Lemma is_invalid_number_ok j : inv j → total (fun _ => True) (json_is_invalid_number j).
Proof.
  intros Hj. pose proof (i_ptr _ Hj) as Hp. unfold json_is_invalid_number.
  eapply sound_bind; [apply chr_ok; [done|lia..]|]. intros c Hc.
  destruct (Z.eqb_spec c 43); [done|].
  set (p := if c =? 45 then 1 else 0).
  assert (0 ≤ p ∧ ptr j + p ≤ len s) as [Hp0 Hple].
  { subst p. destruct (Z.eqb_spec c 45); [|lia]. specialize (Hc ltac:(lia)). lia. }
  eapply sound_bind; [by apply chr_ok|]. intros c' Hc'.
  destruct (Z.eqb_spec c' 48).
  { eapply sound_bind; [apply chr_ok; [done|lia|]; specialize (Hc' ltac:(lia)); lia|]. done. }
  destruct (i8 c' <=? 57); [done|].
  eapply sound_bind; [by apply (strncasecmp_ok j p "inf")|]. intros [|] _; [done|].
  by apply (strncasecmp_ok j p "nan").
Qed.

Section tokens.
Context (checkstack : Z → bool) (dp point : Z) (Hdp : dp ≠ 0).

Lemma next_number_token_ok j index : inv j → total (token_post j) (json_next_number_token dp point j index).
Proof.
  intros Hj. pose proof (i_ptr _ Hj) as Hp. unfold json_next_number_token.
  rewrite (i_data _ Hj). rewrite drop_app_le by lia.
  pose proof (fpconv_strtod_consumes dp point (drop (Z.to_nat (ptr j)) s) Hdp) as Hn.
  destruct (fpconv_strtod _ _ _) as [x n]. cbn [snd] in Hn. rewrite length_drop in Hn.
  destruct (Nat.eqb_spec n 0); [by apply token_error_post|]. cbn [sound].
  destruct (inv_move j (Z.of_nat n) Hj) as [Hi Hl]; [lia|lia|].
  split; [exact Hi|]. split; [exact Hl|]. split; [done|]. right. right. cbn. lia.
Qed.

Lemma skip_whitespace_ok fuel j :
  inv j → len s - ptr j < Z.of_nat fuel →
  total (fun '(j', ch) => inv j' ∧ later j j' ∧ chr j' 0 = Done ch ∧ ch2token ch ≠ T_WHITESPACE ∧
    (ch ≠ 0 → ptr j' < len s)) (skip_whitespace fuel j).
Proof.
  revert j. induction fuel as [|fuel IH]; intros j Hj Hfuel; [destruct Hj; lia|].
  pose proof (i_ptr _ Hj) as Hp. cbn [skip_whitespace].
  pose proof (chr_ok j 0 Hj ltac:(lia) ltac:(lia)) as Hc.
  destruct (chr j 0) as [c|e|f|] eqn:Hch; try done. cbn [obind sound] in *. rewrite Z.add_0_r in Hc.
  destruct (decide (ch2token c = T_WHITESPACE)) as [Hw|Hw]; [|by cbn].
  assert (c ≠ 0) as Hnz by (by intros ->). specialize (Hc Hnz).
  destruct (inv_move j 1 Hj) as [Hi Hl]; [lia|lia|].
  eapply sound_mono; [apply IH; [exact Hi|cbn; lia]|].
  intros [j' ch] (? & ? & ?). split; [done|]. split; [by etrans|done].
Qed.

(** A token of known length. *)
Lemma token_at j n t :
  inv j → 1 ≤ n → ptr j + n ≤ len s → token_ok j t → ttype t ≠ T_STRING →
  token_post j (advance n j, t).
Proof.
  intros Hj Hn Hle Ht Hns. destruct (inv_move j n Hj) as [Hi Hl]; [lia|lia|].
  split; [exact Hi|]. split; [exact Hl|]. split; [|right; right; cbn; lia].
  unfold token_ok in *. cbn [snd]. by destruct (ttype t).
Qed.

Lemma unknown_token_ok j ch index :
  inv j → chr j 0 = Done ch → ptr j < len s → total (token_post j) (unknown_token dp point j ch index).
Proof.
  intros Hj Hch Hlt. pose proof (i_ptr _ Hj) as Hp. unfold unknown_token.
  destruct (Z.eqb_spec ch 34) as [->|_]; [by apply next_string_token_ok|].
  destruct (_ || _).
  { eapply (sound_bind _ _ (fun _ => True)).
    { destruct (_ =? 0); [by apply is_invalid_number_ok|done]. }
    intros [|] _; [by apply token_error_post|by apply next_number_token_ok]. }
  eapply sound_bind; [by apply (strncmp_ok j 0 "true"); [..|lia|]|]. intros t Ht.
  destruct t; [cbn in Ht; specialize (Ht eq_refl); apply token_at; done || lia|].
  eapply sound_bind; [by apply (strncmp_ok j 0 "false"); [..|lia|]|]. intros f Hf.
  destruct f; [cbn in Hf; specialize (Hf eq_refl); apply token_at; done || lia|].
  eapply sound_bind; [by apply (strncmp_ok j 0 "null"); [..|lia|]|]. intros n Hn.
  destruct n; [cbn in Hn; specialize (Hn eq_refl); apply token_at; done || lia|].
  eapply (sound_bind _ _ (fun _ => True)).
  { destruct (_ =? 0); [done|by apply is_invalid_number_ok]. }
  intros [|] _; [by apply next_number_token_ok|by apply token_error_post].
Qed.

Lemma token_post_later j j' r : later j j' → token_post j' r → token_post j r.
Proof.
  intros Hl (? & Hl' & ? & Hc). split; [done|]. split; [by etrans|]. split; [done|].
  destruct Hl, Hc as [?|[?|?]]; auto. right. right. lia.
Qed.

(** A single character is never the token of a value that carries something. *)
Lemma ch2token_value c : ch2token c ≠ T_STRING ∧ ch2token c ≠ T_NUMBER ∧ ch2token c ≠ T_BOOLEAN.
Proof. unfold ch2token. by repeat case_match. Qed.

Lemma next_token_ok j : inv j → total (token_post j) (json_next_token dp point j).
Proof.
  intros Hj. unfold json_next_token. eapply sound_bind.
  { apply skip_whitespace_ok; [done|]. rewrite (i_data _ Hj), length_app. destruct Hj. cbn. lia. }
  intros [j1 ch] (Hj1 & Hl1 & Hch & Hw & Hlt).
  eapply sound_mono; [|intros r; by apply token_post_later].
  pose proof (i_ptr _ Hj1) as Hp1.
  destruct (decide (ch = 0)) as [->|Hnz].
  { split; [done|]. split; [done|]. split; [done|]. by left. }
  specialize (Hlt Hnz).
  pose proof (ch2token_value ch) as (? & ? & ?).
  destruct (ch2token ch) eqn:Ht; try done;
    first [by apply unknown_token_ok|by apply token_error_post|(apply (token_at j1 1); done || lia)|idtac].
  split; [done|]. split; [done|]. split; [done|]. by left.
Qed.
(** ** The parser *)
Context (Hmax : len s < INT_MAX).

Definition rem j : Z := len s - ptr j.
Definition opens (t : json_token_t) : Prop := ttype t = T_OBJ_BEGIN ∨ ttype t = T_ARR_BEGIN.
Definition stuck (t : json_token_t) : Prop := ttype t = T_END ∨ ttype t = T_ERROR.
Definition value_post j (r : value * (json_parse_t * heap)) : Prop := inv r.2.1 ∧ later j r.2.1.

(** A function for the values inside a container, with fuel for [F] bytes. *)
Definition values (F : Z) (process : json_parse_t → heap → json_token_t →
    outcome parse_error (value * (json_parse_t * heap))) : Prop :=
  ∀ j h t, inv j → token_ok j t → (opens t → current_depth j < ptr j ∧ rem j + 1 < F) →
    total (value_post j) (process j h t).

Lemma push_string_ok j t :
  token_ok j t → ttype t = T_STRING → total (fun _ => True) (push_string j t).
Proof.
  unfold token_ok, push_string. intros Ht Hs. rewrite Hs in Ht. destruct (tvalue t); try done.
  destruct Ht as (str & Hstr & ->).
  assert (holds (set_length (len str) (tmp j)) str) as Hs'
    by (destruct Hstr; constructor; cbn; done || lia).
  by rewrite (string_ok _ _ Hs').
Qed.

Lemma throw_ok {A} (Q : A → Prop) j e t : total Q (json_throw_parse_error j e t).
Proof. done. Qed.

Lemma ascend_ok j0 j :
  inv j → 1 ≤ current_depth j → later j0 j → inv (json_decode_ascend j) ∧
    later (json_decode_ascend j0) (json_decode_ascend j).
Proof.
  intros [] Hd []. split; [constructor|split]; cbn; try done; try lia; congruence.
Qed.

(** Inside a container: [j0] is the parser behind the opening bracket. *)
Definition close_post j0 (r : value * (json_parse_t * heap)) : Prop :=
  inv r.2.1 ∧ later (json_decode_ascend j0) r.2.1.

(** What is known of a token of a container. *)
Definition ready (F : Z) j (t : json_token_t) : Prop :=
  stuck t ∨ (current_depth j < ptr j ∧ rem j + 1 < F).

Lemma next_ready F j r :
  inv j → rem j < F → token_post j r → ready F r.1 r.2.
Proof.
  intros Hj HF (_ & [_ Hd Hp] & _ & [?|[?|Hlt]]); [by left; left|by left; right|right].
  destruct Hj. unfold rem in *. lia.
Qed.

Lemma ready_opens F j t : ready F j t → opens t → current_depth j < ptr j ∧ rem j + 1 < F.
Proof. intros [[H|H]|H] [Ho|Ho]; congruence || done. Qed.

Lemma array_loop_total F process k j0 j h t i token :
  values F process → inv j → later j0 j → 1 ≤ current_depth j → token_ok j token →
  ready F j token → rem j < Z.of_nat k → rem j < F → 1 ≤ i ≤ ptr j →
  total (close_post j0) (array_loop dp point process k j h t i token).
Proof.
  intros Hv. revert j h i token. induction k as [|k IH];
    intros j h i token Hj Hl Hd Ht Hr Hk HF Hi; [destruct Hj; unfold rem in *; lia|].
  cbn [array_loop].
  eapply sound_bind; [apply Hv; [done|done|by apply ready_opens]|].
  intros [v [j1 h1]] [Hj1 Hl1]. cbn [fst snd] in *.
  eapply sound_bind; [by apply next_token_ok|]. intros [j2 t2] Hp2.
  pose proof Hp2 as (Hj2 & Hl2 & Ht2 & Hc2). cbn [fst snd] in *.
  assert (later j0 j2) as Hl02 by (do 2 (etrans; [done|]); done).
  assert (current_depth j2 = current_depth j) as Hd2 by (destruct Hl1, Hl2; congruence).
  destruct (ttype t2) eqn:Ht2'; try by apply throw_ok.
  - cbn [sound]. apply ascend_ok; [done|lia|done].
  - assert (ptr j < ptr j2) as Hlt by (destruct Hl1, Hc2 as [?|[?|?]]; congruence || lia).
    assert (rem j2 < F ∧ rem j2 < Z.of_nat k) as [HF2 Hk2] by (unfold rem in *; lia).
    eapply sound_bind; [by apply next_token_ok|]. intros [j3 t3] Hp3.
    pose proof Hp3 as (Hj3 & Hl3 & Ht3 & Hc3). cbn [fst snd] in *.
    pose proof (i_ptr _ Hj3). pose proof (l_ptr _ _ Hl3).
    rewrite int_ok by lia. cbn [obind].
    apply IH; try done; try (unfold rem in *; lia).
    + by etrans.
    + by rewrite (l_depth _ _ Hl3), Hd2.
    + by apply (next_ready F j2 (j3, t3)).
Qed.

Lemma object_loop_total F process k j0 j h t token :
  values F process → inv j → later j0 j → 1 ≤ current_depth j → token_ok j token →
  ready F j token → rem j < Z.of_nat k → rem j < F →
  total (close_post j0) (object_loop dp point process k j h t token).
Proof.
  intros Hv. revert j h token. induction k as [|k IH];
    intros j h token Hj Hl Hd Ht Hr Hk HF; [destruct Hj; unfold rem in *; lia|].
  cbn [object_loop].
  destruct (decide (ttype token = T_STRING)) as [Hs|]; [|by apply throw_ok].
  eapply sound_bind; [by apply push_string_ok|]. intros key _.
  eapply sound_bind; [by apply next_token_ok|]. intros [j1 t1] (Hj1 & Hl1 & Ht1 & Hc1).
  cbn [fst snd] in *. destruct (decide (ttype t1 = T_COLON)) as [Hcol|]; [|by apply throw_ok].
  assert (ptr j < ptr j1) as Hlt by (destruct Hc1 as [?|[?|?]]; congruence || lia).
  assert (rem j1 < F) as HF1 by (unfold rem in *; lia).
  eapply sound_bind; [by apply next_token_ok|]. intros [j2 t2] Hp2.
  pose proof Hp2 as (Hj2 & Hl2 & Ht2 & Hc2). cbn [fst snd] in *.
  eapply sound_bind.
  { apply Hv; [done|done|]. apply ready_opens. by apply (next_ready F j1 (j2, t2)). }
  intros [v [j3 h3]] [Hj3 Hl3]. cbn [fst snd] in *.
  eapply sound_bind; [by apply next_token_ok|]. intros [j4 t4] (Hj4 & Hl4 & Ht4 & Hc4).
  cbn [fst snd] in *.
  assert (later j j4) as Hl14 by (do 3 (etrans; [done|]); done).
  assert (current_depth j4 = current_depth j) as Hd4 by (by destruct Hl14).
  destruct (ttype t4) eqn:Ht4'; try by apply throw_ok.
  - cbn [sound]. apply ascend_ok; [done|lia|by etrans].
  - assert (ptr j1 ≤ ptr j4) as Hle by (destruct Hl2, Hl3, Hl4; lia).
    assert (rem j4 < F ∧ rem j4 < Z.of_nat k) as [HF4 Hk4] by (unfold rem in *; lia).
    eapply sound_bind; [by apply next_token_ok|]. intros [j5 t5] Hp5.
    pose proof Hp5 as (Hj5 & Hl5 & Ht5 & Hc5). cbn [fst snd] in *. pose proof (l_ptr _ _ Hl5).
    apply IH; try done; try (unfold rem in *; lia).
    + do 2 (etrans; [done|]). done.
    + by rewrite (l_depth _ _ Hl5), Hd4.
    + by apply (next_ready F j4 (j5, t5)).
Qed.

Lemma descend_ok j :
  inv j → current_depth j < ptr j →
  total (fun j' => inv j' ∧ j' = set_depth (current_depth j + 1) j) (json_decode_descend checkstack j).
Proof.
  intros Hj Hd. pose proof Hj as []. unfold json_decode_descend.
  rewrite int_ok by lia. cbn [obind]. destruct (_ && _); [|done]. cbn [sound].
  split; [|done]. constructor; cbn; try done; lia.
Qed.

==================================================

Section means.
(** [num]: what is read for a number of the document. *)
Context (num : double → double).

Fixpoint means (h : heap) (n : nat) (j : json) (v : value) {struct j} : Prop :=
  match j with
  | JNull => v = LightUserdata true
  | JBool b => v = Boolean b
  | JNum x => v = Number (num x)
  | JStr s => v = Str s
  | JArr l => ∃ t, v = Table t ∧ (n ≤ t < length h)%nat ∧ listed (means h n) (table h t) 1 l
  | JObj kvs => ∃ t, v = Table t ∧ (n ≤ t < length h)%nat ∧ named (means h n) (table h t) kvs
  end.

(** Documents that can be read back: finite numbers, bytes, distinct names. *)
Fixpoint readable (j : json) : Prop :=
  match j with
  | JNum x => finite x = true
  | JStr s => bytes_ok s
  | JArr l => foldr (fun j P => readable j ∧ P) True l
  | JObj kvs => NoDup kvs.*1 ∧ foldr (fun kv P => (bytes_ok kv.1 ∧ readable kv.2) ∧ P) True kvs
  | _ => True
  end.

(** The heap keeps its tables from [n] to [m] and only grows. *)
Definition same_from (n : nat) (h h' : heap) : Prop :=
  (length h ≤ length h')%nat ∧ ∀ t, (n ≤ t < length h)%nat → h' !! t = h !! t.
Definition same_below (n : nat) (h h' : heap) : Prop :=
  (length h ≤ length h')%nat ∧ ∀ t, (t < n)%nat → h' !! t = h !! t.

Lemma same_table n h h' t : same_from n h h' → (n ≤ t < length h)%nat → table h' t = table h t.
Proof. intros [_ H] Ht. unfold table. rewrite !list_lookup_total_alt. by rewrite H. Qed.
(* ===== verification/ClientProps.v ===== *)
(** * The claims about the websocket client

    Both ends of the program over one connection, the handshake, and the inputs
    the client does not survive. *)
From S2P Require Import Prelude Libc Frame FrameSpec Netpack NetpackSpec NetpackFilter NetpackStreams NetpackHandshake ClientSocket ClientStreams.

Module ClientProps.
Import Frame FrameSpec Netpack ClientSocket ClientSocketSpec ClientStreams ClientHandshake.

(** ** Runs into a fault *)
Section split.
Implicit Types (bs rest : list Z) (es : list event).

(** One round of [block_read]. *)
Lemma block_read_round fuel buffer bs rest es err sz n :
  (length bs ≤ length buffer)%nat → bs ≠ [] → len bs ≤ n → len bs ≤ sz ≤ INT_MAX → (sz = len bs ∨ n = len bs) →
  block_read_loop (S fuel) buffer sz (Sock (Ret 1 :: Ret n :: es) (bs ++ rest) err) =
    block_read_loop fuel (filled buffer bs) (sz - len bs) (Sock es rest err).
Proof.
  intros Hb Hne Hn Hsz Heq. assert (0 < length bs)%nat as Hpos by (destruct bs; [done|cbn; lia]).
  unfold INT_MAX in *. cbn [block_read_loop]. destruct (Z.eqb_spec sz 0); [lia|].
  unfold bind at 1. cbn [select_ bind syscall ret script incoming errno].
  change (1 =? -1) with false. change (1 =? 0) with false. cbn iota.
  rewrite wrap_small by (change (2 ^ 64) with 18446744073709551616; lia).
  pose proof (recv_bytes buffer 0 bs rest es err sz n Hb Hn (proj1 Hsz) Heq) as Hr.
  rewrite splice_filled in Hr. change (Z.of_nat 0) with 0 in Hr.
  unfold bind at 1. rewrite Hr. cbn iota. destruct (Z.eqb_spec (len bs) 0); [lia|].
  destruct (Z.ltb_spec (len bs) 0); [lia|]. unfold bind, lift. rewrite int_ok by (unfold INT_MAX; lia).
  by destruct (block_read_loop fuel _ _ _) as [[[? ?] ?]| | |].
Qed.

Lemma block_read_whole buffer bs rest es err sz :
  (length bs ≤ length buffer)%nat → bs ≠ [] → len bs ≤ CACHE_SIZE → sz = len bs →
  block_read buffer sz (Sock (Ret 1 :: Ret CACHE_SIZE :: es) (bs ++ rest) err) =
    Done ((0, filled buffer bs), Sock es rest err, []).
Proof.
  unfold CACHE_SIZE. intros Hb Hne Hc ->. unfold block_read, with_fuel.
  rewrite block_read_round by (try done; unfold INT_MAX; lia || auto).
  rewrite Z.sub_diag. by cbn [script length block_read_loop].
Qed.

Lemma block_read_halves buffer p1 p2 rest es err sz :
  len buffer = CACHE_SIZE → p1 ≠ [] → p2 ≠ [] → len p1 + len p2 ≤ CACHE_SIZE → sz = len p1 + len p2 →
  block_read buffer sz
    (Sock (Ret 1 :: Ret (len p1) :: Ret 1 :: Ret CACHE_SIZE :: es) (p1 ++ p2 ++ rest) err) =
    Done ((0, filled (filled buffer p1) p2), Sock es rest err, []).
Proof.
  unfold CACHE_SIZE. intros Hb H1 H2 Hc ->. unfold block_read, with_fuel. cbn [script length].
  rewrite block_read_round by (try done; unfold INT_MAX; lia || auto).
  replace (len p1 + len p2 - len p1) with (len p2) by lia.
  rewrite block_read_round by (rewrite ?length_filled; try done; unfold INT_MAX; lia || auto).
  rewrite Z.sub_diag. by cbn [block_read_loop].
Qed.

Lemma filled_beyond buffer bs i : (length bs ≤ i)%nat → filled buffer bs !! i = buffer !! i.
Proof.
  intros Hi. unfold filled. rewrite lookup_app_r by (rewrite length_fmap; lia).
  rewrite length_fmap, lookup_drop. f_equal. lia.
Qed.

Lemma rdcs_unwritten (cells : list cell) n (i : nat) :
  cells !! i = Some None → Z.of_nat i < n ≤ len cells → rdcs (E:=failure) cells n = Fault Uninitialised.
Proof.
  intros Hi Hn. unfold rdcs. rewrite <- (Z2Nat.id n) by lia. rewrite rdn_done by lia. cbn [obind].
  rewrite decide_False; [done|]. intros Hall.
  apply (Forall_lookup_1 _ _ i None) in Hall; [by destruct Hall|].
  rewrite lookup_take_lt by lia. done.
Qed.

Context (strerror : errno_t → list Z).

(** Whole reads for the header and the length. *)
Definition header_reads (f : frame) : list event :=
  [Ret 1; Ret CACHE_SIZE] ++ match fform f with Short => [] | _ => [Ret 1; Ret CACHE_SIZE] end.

==================================================

Task
Could you filter the material above and copy each line that holds the word "cells"?

Answer space
Lemma rdcs_unwritten (cells : list cell) n (i : nat) :
  cells !! i = Some None → Z.of_nat i < n ≤ len cells → rdcs (E:=failure) cells n = Fault Uninitialised.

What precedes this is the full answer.